Data records
--------------------

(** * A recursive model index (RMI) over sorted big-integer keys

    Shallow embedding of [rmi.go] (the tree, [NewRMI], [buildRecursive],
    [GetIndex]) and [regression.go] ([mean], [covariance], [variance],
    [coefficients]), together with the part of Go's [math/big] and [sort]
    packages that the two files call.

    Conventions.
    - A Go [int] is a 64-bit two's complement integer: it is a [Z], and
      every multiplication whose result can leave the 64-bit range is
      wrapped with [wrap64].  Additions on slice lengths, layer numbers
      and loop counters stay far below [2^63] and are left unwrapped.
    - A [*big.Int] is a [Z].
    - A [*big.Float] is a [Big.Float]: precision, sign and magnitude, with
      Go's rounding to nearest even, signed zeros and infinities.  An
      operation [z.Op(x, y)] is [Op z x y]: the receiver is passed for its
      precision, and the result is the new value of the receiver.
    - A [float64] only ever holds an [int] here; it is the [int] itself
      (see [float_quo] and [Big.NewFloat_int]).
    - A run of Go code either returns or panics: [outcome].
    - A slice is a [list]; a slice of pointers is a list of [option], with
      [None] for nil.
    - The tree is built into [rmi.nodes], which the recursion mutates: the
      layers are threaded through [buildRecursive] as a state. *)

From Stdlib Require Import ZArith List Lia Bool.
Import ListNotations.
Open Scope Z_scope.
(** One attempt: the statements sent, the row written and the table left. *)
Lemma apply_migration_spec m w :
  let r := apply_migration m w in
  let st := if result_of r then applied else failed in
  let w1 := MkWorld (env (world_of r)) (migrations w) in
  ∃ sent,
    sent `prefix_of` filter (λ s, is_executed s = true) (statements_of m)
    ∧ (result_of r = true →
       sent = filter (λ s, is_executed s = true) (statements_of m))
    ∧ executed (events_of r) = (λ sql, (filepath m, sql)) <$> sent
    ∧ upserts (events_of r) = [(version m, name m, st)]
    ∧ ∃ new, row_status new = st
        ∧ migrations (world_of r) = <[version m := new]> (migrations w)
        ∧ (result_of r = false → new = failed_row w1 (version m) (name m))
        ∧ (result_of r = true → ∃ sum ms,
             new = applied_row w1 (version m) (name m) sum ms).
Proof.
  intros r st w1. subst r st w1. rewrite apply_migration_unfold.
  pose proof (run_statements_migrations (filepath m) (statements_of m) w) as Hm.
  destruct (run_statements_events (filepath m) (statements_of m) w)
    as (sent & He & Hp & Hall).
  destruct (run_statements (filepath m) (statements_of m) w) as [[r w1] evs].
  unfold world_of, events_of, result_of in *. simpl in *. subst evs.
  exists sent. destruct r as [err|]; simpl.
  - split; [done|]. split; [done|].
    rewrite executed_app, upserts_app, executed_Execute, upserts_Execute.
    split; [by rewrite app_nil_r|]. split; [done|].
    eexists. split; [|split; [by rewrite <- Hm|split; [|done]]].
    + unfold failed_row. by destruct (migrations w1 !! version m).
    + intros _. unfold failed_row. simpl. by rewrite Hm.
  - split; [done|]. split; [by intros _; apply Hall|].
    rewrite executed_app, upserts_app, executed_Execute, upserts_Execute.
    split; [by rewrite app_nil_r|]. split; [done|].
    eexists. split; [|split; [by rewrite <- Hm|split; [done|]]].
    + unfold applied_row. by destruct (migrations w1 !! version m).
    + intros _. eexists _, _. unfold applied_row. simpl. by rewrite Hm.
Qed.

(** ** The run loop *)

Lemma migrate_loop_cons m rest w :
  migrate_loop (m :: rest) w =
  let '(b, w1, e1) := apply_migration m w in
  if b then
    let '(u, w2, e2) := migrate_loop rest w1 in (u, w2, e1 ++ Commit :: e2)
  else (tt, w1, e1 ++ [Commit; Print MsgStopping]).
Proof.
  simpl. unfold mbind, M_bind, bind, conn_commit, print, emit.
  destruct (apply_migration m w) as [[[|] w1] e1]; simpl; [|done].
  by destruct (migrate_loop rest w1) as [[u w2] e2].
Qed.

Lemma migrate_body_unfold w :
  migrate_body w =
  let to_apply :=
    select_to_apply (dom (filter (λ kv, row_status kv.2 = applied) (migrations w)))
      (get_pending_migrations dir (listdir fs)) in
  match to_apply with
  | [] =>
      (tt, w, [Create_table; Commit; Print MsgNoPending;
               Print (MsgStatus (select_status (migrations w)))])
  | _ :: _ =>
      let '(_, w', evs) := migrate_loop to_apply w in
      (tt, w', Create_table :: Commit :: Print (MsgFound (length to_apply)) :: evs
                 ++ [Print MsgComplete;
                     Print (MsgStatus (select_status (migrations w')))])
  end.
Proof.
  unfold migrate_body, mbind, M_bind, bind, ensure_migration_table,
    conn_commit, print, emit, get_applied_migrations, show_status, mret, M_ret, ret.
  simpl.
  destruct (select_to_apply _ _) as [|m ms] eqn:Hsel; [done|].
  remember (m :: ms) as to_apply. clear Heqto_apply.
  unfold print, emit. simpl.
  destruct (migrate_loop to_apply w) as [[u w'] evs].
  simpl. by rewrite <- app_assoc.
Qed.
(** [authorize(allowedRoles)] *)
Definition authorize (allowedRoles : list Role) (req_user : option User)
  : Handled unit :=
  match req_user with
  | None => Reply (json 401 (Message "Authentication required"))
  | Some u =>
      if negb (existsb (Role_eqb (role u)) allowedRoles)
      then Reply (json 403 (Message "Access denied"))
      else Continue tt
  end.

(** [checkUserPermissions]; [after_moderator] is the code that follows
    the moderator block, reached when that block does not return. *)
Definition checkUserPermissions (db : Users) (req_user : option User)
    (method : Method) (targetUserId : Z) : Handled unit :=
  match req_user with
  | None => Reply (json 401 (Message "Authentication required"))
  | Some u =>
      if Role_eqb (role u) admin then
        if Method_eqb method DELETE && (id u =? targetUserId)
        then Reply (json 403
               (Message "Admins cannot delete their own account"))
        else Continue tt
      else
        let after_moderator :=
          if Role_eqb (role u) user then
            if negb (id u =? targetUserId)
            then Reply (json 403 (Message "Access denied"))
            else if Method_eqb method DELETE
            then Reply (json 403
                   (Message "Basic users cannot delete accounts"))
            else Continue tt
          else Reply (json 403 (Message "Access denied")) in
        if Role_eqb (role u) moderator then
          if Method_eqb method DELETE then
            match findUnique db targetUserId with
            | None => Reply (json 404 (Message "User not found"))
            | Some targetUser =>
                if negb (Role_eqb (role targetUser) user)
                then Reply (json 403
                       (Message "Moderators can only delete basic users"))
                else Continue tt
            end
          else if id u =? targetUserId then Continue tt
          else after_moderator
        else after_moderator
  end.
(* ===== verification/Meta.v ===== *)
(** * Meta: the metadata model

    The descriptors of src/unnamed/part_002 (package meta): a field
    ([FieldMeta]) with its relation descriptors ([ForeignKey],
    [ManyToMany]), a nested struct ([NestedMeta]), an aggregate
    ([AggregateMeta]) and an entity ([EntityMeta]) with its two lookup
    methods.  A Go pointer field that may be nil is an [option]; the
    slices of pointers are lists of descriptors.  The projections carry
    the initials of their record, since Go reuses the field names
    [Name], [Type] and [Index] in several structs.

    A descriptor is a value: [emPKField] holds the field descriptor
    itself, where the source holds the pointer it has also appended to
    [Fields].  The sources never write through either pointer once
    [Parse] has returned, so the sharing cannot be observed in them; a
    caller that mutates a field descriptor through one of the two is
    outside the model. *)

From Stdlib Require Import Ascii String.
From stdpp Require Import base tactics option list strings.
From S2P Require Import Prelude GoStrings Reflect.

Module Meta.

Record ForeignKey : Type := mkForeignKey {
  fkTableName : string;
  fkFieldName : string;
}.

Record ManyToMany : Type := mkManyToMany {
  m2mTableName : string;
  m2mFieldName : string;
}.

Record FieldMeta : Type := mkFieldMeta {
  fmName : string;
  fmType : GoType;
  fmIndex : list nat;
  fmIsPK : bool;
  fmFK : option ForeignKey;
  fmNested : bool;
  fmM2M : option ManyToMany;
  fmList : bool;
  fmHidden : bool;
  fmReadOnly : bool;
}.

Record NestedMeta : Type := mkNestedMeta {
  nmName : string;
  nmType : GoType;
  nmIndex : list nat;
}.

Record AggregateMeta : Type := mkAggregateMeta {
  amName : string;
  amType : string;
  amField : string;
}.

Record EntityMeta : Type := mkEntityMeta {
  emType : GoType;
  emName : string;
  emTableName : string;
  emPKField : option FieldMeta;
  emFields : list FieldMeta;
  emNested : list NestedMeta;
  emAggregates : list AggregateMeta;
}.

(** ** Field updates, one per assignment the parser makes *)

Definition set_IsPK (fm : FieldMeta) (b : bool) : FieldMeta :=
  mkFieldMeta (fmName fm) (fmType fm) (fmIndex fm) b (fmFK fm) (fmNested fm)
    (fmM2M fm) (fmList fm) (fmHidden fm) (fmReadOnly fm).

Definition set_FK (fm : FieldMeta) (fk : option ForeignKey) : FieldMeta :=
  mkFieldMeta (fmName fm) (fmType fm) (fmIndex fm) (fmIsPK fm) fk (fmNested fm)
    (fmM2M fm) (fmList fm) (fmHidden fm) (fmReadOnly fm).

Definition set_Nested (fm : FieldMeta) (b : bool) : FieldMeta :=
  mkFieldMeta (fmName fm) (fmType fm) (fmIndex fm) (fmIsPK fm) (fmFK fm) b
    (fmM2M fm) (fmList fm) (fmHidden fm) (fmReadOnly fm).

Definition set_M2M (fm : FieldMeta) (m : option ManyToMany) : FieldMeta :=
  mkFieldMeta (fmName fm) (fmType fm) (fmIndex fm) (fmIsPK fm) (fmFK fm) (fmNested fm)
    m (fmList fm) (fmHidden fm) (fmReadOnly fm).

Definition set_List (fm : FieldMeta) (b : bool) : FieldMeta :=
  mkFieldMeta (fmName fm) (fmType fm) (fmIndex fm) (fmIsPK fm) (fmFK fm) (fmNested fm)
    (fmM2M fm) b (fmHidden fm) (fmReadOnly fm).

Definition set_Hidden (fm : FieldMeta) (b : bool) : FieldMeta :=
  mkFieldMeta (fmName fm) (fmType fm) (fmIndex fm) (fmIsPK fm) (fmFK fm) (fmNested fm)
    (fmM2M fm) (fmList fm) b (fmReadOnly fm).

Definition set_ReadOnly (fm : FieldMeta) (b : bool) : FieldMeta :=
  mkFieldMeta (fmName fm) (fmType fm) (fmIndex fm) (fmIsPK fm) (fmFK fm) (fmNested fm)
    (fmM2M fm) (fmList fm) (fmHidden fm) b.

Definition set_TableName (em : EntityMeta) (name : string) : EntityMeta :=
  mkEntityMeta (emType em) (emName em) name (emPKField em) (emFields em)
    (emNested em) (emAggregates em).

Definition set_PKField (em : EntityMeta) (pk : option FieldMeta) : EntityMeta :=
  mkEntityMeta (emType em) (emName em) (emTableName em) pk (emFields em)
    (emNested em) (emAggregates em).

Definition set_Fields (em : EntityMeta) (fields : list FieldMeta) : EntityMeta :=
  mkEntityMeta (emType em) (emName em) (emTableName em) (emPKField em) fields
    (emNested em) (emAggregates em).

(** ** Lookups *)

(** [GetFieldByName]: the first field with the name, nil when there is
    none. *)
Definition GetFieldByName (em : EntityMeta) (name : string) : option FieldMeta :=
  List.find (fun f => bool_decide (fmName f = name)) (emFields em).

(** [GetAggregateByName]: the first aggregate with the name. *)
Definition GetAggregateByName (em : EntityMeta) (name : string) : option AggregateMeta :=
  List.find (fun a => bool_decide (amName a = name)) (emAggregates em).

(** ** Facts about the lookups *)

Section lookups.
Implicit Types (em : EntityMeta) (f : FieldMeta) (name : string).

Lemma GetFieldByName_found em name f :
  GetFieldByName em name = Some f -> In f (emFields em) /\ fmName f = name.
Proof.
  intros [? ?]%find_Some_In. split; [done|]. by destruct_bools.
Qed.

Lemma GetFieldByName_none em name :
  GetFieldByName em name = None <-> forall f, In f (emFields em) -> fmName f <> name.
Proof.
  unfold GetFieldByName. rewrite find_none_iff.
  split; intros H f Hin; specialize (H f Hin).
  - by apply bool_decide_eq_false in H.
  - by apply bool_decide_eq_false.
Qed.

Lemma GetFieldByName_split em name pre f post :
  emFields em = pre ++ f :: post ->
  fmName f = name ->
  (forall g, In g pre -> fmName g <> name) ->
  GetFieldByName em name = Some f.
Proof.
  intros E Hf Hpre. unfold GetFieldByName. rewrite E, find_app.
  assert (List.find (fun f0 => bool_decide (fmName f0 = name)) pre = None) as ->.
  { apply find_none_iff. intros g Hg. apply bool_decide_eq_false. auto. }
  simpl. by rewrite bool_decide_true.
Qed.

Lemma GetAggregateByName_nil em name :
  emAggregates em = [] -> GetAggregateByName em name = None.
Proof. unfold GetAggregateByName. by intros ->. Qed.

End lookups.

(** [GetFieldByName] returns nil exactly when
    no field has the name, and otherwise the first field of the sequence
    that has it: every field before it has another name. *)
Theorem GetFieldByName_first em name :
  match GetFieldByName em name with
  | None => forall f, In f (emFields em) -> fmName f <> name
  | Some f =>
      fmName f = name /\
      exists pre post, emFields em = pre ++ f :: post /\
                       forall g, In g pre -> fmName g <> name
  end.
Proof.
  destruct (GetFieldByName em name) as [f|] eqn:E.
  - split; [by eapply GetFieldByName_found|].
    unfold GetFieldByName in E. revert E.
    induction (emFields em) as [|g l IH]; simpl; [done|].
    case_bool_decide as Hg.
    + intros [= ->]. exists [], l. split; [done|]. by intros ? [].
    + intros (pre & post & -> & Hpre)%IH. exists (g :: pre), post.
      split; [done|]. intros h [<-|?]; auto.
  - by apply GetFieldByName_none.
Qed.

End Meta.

--------------------

Copy, exactly and only, the lines above that begin with the one containing "wrapped with [wrap64]." and finish with the one containing "[None] for nil.".

      wrapped with [wrap64].  Additions on slice lengths, layer numbers
      and loop counters stay far below [2^63] and are left unwrapped.
    - A [*big.Int] is a [Z].
    - A [*big.Float] is a [Big.Float]: precision, sign and magnitude, with
      Go's rounding to nearest even, signed zeros and infinities.  An
      operation [z.Op(x, y)] is [Op z x y]: the receiver is passed for its
      precision, and the result is the new value of the receiver.
    - A [float64] only ever holds an [int] here; it is the [int] itself
      (see [float_quo] and [Big.NewFloat_int]).
    - A run of Go code either returns or panics: [outcome].
    - A slice is a [list]; a slice of pointers is a list of [option], with
      [None] for nil.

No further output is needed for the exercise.